Please repeat the lines below, exactly and only, from the one that holds "match r with" through the one that holds "this function then".
----- EXCERPTED DATA -----
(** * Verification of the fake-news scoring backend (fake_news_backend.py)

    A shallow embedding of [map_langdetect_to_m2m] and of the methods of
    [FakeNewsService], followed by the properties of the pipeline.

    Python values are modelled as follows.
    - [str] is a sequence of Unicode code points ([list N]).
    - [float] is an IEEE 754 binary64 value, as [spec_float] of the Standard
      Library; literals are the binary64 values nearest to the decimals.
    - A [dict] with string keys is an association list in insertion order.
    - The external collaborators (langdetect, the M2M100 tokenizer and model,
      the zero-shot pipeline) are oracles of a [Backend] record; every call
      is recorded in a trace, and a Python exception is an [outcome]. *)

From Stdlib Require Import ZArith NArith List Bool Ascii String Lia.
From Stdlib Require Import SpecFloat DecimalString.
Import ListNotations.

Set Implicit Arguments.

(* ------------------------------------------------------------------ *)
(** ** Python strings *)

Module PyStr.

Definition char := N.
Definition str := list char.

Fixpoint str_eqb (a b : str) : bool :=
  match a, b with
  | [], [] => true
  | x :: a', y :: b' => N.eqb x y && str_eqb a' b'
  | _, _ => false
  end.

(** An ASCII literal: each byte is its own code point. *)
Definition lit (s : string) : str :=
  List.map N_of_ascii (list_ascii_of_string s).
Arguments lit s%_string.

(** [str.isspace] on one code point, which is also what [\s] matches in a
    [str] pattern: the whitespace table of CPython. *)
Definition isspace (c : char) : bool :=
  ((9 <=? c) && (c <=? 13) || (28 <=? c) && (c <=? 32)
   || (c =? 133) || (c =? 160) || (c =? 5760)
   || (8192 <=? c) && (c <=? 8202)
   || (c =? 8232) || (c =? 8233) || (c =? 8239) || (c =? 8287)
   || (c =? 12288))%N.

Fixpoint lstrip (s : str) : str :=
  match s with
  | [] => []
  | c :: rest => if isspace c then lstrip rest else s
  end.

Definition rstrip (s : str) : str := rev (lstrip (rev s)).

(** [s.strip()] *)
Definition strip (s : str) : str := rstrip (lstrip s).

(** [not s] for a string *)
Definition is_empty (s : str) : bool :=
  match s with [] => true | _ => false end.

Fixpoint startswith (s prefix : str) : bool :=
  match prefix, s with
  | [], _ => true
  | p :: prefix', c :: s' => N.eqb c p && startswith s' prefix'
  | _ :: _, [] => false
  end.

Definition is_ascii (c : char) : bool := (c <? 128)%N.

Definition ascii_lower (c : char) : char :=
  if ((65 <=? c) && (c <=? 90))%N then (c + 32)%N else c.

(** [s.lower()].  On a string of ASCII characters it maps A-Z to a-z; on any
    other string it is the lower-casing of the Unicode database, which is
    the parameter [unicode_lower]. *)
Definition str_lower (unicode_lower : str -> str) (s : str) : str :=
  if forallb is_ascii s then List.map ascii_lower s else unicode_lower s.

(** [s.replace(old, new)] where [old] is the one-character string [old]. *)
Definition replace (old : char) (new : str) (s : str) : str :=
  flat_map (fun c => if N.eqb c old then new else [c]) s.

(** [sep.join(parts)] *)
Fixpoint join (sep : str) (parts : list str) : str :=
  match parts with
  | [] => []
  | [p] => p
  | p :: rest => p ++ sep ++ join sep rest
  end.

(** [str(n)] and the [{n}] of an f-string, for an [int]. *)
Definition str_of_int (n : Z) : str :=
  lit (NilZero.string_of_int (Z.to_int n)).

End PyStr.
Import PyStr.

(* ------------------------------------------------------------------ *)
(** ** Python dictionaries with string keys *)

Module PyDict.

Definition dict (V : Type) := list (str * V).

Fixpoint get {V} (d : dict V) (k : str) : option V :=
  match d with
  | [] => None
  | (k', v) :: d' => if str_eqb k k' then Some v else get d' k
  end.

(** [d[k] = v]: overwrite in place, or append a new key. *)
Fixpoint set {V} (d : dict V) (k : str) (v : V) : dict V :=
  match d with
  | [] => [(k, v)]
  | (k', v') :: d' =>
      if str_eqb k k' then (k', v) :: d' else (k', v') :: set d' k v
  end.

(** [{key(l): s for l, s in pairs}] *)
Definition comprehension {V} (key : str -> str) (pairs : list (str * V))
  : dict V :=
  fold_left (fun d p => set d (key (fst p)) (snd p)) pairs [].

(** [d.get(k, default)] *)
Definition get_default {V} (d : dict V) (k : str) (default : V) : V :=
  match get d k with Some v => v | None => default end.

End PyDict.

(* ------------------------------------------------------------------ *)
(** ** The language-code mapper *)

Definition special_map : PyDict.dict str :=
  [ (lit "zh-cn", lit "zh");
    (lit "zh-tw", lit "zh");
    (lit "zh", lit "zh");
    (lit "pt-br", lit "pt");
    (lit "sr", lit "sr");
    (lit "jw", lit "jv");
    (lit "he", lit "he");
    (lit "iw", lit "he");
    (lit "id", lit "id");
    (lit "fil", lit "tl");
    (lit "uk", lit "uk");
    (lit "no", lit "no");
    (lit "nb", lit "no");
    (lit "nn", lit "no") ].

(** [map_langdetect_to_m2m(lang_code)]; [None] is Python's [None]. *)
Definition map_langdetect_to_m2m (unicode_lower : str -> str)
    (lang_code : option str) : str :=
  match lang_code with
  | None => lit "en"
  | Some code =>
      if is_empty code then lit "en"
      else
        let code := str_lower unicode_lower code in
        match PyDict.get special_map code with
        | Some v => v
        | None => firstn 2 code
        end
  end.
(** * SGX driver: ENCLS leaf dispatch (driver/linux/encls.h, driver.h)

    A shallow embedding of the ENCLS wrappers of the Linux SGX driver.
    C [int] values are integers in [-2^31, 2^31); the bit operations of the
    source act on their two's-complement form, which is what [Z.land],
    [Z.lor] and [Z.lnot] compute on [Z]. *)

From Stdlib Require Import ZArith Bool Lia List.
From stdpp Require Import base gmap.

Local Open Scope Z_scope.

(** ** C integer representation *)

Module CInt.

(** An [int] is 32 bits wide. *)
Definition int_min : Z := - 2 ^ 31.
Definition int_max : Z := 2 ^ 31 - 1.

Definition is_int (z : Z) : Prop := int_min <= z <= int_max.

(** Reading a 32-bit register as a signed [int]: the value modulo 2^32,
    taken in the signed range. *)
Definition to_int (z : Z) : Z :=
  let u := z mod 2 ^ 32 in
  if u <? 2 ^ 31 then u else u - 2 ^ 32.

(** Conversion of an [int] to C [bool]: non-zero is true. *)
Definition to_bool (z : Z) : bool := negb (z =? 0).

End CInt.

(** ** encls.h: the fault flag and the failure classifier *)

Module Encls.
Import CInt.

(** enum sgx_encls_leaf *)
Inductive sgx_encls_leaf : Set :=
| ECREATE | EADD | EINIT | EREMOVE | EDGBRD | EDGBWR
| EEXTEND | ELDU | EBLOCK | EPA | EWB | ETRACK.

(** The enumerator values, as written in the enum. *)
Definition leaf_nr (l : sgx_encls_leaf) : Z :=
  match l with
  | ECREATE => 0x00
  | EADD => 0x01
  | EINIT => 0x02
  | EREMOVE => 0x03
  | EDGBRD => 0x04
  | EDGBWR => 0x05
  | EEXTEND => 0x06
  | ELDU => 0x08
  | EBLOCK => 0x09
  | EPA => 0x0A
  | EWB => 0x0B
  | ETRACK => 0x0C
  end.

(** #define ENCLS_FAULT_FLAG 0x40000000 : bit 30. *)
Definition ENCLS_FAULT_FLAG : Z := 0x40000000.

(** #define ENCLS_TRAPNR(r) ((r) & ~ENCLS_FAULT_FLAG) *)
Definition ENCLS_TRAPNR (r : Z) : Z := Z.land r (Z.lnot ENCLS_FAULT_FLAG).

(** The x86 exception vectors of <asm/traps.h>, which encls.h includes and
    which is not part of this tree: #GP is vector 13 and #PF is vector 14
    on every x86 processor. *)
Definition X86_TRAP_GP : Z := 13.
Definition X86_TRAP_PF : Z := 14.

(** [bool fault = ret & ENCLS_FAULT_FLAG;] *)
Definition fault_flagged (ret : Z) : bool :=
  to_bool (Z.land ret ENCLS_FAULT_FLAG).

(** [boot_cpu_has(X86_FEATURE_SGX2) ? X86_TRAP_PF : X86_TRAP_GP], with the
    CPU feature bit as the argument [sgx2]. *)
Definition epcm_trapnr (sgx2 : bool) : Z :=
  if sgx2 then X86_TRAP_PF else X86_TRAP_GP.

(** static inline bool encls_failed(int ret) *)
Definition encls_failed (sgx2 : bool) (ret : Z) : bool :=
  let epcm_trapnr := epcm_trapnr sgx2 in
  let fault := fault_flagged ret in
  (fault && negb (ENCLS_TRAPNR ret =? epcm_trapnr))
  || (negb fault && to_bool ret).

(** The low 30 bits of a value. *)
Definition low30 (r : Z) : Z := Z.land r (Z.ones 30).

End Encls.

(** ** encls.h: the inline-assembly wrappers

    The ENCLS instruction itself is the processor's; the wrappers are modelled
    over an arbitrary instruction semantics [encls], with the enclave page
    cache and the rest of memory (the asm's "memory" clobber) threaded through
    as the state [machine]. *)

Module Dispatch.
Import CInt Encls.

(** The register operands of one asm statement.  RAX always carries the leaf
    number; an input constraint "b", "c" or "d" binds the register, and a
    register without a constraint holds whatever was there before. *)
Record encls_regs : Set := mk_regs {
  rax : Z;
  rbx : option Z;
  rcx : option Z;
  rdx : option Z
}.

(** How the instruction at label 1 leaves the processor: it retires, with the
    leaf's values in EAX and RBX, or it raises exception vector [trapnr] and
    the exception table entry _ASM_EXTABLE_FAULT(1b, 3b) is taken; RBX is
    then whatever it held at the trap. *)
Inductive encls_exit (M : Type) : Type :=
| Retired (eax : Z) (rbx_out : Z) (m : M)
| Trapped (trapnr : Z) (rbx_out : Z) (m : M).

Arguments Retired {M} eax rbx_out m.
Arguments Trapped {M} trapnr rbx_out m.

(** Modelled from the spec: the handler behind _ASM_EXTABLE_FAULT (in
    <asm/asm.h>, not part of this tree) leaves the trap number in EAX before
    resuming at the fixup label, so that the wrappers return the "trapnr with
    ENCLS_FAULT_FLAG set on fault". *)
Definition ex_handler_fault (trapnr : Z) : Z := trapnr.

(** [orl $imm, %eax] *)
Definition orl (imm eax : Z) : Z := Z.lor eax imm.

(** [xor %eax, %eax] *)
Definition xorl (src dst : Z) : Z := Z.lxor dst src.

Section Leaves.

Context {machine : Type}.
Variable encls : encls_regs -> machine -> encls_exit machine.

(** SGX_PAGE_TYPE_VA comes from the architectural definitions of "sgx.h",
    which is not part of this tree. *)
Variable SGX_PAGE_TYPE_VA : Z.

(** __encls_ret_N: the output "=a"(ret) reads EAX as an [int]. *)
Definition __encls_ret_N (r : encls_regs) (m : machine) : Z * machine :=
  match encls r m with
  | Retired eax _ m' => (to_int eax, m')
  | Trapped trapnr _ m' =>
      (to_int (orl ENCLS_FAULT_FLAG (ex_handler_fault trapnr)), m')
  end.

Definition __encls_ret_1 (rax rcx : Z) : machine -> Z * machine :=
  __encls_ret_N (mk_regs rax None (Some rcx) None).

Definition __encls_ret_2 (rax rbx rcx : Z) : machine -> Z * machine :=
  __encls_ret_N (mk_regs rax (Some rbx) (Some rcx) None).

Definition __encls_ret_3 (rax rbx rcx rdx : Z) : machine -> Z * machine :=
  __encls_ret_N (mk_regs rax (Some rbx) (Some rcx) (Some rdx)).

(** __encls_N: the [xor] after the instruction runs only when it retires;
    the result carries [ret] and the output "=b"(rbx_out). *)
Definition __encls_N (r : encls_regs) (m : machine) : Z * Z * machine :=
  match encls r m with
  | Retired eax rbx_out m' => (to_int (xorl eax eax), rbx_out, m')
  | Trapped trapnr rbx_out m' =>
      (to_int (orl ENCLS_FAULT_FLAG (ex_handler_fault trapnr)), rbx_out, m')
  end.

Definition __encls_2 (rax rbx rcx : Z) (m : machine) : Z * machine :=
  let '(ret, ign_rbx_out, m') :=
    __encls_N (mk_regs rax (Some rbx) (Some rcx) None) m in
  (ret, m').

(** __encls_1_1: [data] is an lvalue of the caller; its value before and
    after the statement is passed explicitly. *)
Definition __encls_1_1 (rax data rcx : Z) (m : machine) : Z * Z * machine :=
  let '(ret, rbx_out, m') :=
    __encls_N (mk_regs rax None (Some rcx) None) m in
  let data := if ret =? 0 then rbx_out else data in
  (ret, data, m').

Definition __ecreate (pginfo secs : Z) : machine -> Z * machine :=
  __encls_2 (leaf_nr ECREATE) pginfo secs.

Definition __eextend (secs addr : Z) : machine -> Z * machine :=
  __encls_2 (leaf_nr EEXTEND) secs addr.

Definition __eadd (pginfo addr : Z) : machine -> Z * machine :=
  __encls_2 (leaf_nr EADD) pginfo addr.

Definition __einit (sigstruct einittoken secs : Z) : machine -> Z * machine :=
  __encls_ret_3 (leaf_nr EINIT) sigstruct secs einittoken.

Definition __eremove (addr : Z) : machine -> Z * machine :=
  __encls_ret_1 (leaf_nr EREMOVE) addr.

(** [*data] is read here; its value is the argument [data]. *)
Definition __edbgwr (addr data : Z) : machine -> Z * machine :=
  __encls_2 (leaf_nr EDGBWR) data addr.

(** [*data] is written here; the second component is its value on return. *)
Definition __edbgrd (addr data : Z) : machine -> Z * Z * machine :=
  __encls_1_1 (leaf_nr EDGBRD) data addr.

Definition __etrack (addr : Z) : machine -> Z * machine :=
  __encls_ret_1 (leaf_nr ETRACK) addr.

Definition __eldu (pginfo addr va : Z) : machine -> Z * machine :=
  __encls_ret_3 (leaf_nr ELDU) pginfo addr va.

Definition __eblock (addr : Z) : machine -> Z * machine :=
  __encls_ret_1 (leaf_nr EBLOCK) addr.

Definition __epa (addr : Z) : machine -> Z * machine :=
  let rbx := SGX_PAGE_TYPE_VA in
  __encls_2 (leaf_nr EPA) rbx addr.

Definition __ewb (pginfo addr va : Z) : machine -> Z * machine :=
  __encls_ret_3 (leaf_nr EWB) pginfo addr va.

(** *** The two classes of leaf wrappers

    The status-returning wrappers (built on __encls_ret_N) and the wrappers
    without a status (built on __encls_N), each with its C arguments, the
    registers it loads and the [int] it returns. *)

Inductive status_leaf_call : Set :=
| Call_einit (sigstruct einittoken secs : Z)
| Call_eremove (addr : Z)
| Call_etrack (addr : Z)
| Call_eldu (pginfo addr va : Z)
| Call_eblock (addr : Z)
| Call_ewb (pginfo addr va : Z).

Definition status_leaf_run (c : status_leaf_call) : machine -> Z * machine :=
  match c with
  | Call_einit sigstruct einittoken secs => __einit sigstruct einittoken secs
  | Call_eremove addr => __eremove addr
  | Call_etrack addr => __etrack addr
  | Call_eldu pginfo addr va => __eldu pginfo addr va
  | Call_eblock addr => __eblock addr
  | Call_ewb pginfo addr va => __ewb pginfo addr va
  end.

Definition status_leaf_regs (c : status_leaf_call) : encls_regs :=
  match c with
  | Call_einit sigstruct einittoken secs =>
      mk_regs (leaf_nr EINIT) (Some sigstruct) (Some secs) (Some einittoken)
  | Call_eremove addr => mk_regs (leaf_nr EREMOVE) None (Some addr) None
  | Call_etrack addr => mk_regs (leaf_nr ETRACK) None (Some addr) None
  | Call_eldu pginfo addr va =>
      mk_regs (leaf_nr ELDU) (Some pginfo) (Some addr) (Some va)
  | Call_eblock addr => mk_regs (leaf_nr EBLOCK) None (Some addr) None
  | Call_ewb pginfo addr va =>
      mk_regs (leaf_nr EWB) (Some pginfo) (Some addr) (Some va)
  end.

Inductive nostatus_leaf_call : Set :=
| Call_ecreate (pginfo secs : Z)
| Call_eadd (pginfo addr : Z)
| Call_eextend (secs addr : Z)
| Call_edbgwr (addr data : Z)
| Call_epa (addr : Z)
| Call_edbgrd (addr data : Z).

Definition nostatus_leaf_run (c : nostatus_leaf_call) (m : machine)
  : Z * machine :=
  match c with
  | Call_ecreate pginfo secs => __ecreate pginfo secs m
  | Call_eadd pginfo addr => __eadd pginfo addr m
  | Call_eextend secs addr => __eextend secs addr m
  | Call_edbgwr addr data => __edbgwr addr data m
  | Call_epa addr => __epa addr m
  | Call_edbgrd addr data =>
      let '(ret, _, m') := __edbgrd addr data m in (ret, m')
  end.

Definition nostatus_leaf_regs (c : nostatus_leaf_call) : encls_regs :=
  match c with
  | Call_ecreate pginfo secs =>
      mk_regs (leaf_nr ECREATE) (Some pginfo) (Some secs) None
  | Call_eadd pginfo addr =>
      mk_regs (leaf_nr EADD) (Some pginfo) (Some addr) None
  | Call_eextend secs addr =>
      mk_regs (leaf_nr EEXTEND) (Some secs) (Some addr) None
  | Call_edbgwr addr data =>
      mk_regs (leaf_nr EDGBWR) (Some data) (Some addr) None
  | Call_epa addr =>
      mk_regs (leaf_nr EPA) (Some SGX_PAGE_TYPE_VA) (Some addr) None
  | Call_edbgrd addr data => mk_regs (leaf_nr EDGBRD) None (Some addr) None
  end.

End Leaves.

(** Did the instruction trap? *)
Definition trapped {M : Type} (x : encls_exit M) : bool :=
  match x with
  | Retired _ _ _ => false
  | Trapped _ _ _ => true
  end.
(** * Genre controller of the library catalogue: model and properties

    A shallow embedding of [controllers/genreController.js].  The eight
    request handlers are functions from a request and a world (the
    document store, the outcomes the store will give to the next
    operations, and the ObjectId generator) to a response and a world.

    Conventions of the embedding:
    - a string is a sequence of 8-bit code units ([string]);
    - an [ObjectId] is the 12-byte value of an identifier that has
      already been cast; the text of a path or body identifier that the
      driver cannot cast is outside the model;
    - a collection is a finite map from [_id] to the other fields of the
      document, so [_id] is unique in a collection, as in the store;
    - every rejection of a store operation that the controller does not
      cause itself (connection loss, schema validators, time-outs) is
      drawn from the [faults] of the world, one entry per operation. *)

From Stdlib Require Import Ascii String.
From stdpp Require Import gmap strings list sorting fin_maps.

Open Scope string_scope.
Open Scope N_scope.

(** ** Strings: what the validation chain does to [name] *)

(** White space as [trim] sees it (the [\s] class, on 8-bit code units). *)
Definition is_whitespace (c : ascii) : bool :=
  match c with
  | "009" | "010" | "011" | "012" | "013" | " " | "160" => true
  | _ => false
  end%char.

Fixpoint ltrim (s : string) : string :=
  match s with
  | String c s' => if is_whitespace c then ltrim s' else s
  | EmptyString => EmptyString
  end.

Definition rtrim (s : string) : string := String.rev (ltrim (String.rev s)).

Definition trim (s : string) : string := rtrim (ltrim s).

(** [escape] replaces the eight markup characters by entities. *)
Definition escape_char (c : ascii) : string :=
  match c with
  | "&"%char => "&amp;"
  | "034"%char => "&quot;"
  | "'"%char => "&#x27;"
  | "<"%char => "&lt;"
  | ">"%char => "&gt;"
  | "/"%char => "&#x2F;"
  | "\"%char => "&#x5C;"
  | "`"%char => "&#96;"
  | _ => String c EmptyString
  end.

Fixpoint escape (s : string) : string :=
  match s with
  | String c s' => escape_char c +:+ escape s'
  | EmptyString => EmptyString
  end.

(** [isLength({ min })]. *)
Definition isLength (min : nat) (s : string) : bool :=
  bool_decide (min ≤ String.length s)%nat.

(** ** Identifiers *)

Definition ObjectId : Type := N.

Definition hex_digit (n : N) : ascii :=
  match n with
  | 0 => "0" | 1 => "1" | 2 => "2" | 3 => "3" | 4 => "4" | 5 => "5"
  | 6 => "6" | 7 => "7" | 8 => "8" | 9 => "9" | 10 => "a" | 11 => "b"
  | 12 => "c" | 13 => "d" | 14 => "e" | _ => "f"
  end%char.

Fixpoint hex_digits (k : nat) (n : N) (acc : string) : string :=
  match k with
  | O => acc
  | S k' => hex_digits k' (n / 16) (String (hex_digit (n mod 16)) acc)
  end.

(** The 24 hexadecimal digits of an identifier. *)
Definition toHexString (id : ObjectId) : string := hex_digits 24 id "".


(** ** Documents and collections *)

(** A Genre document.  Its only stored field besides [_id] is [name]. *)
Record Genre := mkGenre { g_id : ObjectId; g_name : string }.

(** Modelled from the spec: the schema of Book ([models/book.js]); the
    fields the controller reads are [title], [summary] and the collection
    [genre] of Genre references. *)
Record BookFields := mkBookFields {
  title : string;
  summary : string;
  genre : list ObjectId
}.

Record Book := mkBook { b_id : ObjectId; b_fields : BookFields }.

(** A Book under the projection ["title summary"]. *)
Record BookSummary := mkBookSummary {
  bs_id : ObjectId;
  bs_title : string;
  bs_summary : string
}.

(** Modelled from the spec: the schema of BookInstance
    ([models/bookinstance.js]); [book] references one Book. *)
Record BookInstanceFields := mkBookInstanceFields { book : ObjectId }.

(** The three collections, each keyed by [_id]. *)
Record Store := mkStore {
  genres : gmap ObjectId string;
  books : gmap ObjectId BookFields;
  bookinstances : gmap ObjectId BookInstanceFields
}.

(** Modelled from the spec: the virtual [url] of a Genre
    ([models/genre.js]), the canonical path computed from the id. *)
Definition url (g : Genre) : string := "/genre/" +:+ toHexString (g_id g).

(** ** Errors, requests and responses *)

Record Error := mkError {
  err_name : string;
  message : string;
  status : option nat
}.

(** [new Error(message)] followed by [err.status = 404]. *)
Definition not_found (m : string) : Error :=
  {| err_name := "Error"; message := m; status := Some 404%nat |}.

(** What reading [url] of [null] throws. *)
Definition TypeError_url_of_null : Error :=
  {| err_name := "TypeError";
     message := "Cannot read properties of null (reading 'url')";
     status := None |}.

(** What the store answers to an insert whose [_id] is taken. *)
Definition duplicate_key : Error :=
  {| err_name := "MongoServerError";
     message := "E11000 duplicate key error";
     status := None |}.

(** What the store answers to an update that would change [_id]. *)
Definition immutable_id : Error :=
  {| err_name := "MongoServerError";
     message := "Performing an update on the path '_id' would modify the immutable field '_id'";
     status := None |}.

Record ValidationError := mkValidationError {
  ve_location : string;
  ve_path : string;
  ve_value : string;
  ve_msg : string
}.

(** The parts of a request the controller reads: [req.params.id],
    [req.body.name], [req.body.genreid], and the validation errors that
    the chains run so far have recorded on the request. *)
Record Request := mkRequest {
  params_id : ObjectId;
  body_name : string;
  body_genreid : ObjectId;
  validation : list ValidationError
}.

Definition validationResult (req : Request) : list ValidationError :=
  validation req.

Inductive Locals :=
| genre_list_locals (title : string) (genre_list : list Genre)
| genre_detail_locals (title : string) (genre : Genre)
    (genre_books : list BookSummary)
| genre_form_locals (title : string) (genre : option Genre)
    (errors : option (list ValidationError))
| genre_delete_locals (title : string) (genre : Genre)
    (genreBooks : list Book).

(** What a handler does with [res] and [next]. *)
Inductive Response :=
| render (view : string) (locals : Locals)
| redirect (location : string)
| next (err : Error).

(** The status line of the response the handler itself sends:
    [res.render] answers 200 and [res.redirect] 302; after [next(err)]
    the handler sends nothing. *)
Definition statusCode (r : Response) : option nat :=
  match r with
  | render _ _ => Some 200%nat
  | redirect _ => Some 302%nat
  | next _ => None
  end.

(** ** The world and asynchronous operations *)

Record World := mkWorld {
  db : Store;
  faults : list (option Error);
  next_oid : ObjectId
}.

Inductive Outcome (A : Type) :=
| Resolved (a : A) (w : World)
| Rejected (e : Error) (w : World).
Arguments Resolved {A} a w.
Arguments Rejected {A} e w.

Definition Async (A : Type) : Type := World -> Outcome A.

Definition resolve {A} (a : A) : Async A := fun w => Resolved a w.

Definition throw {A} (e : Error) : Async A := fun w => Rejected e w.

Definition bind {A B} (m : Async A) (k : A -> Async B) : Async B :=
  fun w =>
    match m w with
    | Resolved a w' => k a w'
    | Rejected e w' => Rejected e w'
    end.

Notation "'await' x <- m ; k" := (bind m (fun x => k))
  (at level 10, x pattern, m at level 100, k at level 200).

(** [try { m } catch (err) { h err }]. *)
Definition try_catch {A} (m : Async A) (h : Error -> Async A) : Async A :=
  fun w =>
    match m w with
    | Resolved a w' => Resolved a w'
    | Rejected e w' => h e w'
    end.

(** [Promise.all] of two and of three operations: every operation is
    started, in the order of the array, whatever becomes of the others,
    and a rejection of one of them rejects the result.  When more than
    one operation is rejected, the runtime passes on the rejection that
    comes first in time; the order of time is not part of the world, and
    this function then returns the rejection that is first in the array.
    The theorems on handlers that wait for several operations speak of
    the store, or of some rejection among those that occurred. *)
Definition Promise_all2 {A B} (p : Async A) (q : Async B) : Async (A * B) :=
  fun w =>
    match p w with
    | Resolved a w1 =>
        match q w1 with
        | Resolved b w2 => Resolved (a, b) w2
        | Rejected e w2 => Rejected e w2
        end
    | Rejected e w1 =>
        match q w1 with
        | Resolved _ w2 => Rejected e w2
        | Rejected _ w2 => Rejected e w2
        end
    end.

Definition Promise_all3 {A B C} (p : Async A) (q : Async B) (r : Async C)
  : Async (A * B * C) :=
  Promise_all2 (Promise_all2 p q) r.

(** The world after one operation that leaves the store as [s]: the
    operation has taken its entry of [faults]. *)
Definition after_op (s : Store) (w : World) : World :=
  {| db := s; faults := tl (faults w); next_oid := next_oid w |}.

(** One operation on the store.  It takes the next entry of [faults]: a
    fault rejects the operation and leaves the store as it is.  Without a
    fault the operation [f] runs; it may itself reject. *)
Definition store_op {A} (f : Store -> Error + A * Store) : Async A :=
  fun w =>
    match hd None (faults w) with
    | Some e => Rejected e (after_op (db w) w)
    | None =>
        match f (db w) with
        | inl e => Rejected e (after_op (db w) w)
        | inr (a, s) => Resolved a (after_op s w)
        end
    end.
-----
(FINAL ANSWER)
  match r with
  | render _ _ => Some 200%nat
  | redirect _ => Some 302%nat
  | next _ => None
  end.

(** ** The world and asynchronous operations *)

Record World := mkWorld {
  db : Store;
  faults : list (option Error);
  next_oid : ObjectId
}.

Inductive Outcome (A : Type) :=
| Resolved (a : A) (w : World)
| Rejected (e : Error) (w : World).
Arguments Resolved {A} a w.
Arguments Rejected {A} e w.

Definition Async (A : Type) : Type := World -> Outcome A.

Definition resolve {A} (a : A) : Async A := fun w => Resolved a w.

Definition throw {A} (e : Error) : Async A := fun w => Rejected e w.

Definition bind {A B} (m : Async A) (k : A -> Async B) : Async B :=
  fun w =>
    match m w with
    | Resolved a w' => k a w'
    | Rejected e w' => Rejected e w'
    end.

Notation "'await' x <- m ; k" := (bind m (fun x => k))
  (at level 10, x pattern, m at level 100, k at level 200).

(** [try { m } catch (err) { h err }]. *)
Definition try_catch {A} (m : Async A) (h : Error -> Async A) : Async A :=
  fun w =>
    match m w with
    | Resolved a w' => Resolved a w'
    | Rejected e w' => h e w'
    end.

(** [Promise.all] of two and of three operations: every operation is
    started, in the order of the array, whatever becomes of the others,
    and a rejection of one of them rejects the result.  When more than
    one operation is rejected, the runtime passes on the rejection that
    comes first in time; the order of time is not part of the world, and
    this function then returns the rejection that is first in the array.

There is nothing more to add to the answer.